While neurodegenerative conditions represent a rapidly growing medical and social problem worldwide, the definite diagnosis of the most common neurodegenerative pathologies such as Parkinson's disease (PD), Progressive Supranuclear Palsy (PSP), Lewy body disorders (LBD) and Alzheimer's disease (AD) generally is confirmed only by postmortem histological studies. Although each disorder presents with different symptoms histopathologically, characterization and differentiation of these conditions are difficult due to considerable overlap in clinical symptoms. To rule out other treatable causes, magnetic resonance imaging (MRI) at clinical field strengths is employed routinely in the evaluation of these conditions. MRI can provide three dimensional digital datasets based solely on endogenous contrast mechanisms that are sensitive to factors such as iron content, cellular density and white/gray matter ratios. However, the lack of disease-specific biomarkers and relatively low spatial resolutions than are achieved with clinical scanners have prevented successful detection and monitoring of disease progression in living subjects. With the aim to develop an approach that potentially can be translated to clinical field strengths and establish hallmarks to indicate pathology, this work employs ex vivo MRI at 21.1 T to assess and quantify MR contrast. This ultra-high field strength provides improved sensitivity and enhanced contrast, particularly for those mechanisms that exploit differences in magnetic susceptibility between tissues and pathologies.
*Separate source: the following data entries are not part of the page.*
(** [k in d] *)
Definition od_mem (k : string) (d : odict) : bool :=
  match od_lookup d k with Some _ => true | None => false end.

(** [d[k]] *)
Definition od_getitem (d : odict) (k : string) : res string :=
  match od_lookup d k with
  | Some v => Ok v
  | None => Raise (KeyError k)
  end.

(** [list(d.keys())] and [d.values()] *)
Definition od_keys (d : odict) : list string := map fst d.

End Py.

(** ** The regular expression [stenter\s*(\d+)] *)

Module Re.

Fixpoint strip_prefix (p s : string) : option string :=
  match p, s with
  | EmptyString, _ => Some s
  | String a p', String b s' => if Ascii.eqb a b then strip_prefix p' s' else None
  | String _ _, EmptyString => None
  end.

(** [\s*], greedy *)
Fixpoint skip_spaces (s : string) : string :=
  match s with
  | EmptyString => EmptyString
  | String c s' => if Py.isspace c then skip_spaces s' else s
  end.

(** [\d*], greedy: the digits read and the rest of the input *)
Fixpoint span_digits (s : string) : string * string :=
  match s with
  | EmptyString => (EmptyString, EmptyString)
  | String c s' =>
      if Py.isdigit c
      then let (ds, rest) := span_digits s' in (String c ds, rest)
      else (EmptyString, s)
  end.

(** A match of the pattern at the start of [s]: the group [(\d+)] and the
    input after the match.  White space and digits are disjoint classes and
    nothing follows the group, so the greedy choice is the only one. *)
Definition match_stenter (s : string) : option (string * string) :=
  match strip_prefix "stenter" s with
  | None => None
  | Some r =>
      match span_digits (skip_spaces r) with
      | (EmptyString, _) => None
      | (ds, rest) => Some (ds, rest)
      end
  end.

(** The scan of [re.findall]: a match is recorded and the scan resumes
    after it; otherwise it moves one character on.  Every step consumes
    input, so the length of the input bounds the number of steps. *)
Fixpoint findall_steps (n : nat) (s : string) : list string :=
  match n with
  | O => []
  | S n' =>
      match match_stenter s with
      | Some (ds, rest) => ds :: findall_steps n' rest
      | None =>
          match s with
          | EmptyString => []
          | String _ s' => findall_steps n' s'
          end
      end
  end.

(** [re.findall(r'stenter\s*(\d+)', s)] *)
Definition findall (s : string) : list string :=
  findall_steps (String.length s) s.

End Re.

(** ** [src/config.py] *)

Module Config.

(** [MACHINE_MAPPINGS] as the file spells it out: the production entries
    of stenter 1.  The functions below take the table as a parameter, so
    every result about them also holds for the full table. *)
Definition MACHINE_MAPPINGS : gmap string Py.odict :=
  {[ "production" :=
       [ ("stenter1", "TJ-Stenter01 Length(ioid2)");
         ("stenter01", "TJ-Stenter01 Length(ioid2)") ] ]}.

(** A table with all three categories, with the device names that
    [tests/test_sql_builder.py] expects for stenter 7 (energy) and
    stenter 3 (utilization). *)
Definition sample_mappings : gmap string Py.odict :=
  <[ "energy" := [ ("stenter7", "TJ-Stenter07A") ] ]>
  (<[ "utilization" := [ ("stenter3", "TJ-Stenter03 Status") ] ]>
   MACHINE_MAPPINGS).

End Config.

(** ** The calendar operations of [datetime] that the parser uses *)

Module Datetime.

Local Open Scope Z_scope.

(** The date part of a [datetime]; the time of day is never printed. *)
Record date : Type := mkdate { year : Z; month : Z; day : Z }.

Definition is_leap (y : Z) : bool :=
  (y mod 4 =? 0) && (negb (y mod 100 =? 0) || (y mod 400 =? 0)).

Definition days_in_month (y m : Z) : Z :=
  if m =? 2 then (if is_leap y then 29 else 28)
  else if (m =? 4) || (m =? 6) || (m =? 9) || (m =? 11) then 30
  else 31.

(** [d - timedelta(days=1)]; below [date.min] Python raises. *)
Definition prev_day (d : date) : res date :=
  if 1 <? day d then Ok (mkdate (year d) (month d) (day d - 1))
  else if 1 <? month d
       then Ok (mkdate (year d) (month d - 1) (days_in_month (year d) (month d - 1)))
  else if 1 <? year d then Ok (mkdate (year d - 1) 12 31)
  else Raise (OverflowError "date value out of range").

(** [d - timedelta(days=n)] *)
Fixpoint sub_days (d : date) (n : nat) : res date :=
  match n with
  | O => Ok d
  | S n' => d' ← prev_day d; sub_days d' n'
  end.

(** [d.replace(day=k)] *)
Definition replace_day (d : date) (k : Z) : date := mkdate (year d) (month d) k.

Definition digit (n : Z) : ascii := ascii_of_nat (48 + Z.to_nat (n mod 10)).

Definition pad2 (n : Z) : string :=
  String (digit (n / 10)) (String (digit n) EmptyString).

Definition pad4 (n : Z) : string :=
  String (digit (n / 1000)) (String (digit (n / 100)) (pad2 n)).
(** * ipinfoio_bot: command dispatch, address guard and reply formatting

    A shallow embedding of [ipinfoio_bot.py].  Python strings are byte
    strings, dictionaries that hold the JSON answer of ipinfo.io are finite
    maps from field names to strings, and the coroutines are run
    sequentially in a trace-and-exception monad: every call on the chat, on
    the HTTP client and on the tracker is recorded as an event, and a raised
    exception ends the computation with the events emitted so far.

    The lookup may raise (the answer of the service is [exn + record]) and
    the values of its JSON answer are taken to be strings.  A send on the
    chat is taken to return the transport's answer, which is any JSON
    value.  The address parser of the Python library is a parameter
    ([IPAddress]). *)

From Stdlib Require Import String Ascii ZArith List.
From stdpp Require Import gmap strings list fin_maps pretty.

Local Open Scope string_scope.
Local Open Scope Z_scope.

(** ** Python values used by the bot *)

Module Py.

(** The exceptions the program can meet.  [ValueError] stands for the
    class and its subclasses (a JSON decoding error is one of them). *)
Inductive exn :=
| ValueError
| KeyError (key : string)
| IndexError
| AttributeError
| OtherError (name : string).

Definition is_ValueError (e : exn) : bool :=
  match e with ValueError => true | _ => false end.

(** The double quote character, and a string made of it. *)
Definition dquote_char : ascii := "034"%char.
Definition dquote : string := String dquote_char EmptyString.
Definition newline_char : ascii := "010"%char.
Definition nl : string := String newline_char EmptyString.

(** [s.split(sep)] for a one-character separator: never empty, the pieces
    between the separators in order. *)
Fixpoint split (sep : ascii) (s : string) : list string :=
  match s with
  | EmptyString => [EmptyString]
  | String c s' =>
      if Ascii.eqb c sep then EmptyString :: split sep s'
      else match split sep s' with
           | [] => [String c EmptyString]
           | p :: ps => String c p :: ps
           end
  end.

(** [c in s] for a character [c]. *)
Fixpoint contains (c : ascii) (s : string) : bool :=
  match s with
  | EmptyString => false
  | String a s' => Ascii.eqb a c || contains c s'
  end.

(** [l[i]] for a non-negative index: [IndexError] out of range. *)
Definition index {A} (l : list A) (i : nat) : exn + A :=
  match l !! i with
  | Some x => inr x
  | None => inl IndexError
  end.

(** Truth value of a string ([''] is false). *)
Definition str_truthy (s : string) : bool :=
  match s with EmptyString => false | _ => true end.

(** [str.format] applied to the keyword arguments [d], for a template
    whose replacement fields are plain names: text outside braces is copied, [{name}] is replaced by
    [d[name]] ([KeyError] when absent).  A field left open and a lone
    closing brace are [ValueError], as in Python.  [field] is [Some acc]
    while a field name is being read. *)
Fixpoint format_go (d : gmap string string) (s : string)
    (field : option string) : exn + string :=
  match s, field with
  | EmptyString, None => inr EmptyString
  | EmptyString, Some _ => inl ValueError
  | String c s', None =>
      if Ascii.eqb c "{" then format_go d s' (Some EmptyString)
      else if Ascii.eqb c "}" then inl ValueError
      else match format_go d s' None with
           | inr r => inr (String c r)
           | inl e => inl e
           end
  | String c s', Some acc =>
      if Ascii.eqb c "}" then
        match d !! acc with
        | None => inl (KeyError acc)
        | Some v =>
            match format_go d s' None with
            | inr r => inr (v +:+ r)
            | inl e => inl e
            end
        end
      else format_go d s' (Some (acc +:+ String c EmptyString))
  end.

Definition format (template : string) (d : gmap string string) : exn + string :=
  format_go d template None.

End Py.

Import Py.

(** ** JSON values *)

Local Unset Elimination Schemes.
(** * DuraGraph examples: the HelloWorld and ChatbotWithMemory graphs

    A shallow embedding of [python/01-hello-world/main.py] and
    [python/02-chatbot/main.py], followed by a model of the graph engine the
    examples are written against.

    Conventions of the embedding.
    - A Python value is a term of [value].  Strings are sequences of ASCII
      characters; floats are left out.
    - A State Record (a Python [dict] with string keys) is a
      [gmap string value].  The nodes mutate the dict they receive and
      return it; here the updated dict is the returned value.  A list held
      in the state is owned by the state (the store hands out copies), so
      [append] on it is an update of the entry.
    - A raised exception is the [Raise] outcome of [result]; nothing is
      returned in that case.  No node writes to the store before a point
      where it can raise, so the store is then as it was.
    - [print] calls write to the console only and are left out.
    - The nodes are [async] methods without an [await] in their bodies;
      a call is modelled as the run of the body. *)

From Stdlib Require Import ZArith String Ascii List DecimalString.
From stdpp Require Import base option gmap strings list relations.

Local Open Scope string_scope.
Local Open Scope Z_scope.
Set Warnings "-register-all".

(** ** Python values *)

Module Py.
As verified by histological staining for iron, ferritin and microglia and standard histology for neuron count and vacuoolation, the findings of this work suggest that by employing high resolution MR microscopy at 21.1 T and quantifying contrast, relaxation and diffusion properties, it is possible to differentiate successfully between neurologically healthy brain tissue and pathological specimens diagnosed with PSP, AD or DLBD. In addition, this approach identified significant distinctions between dementing pathologies (i.e. AD and DLBD). The ramifications of these findings, the potential sources for MR contrast and their correlation to disease specific features are discussed in this work.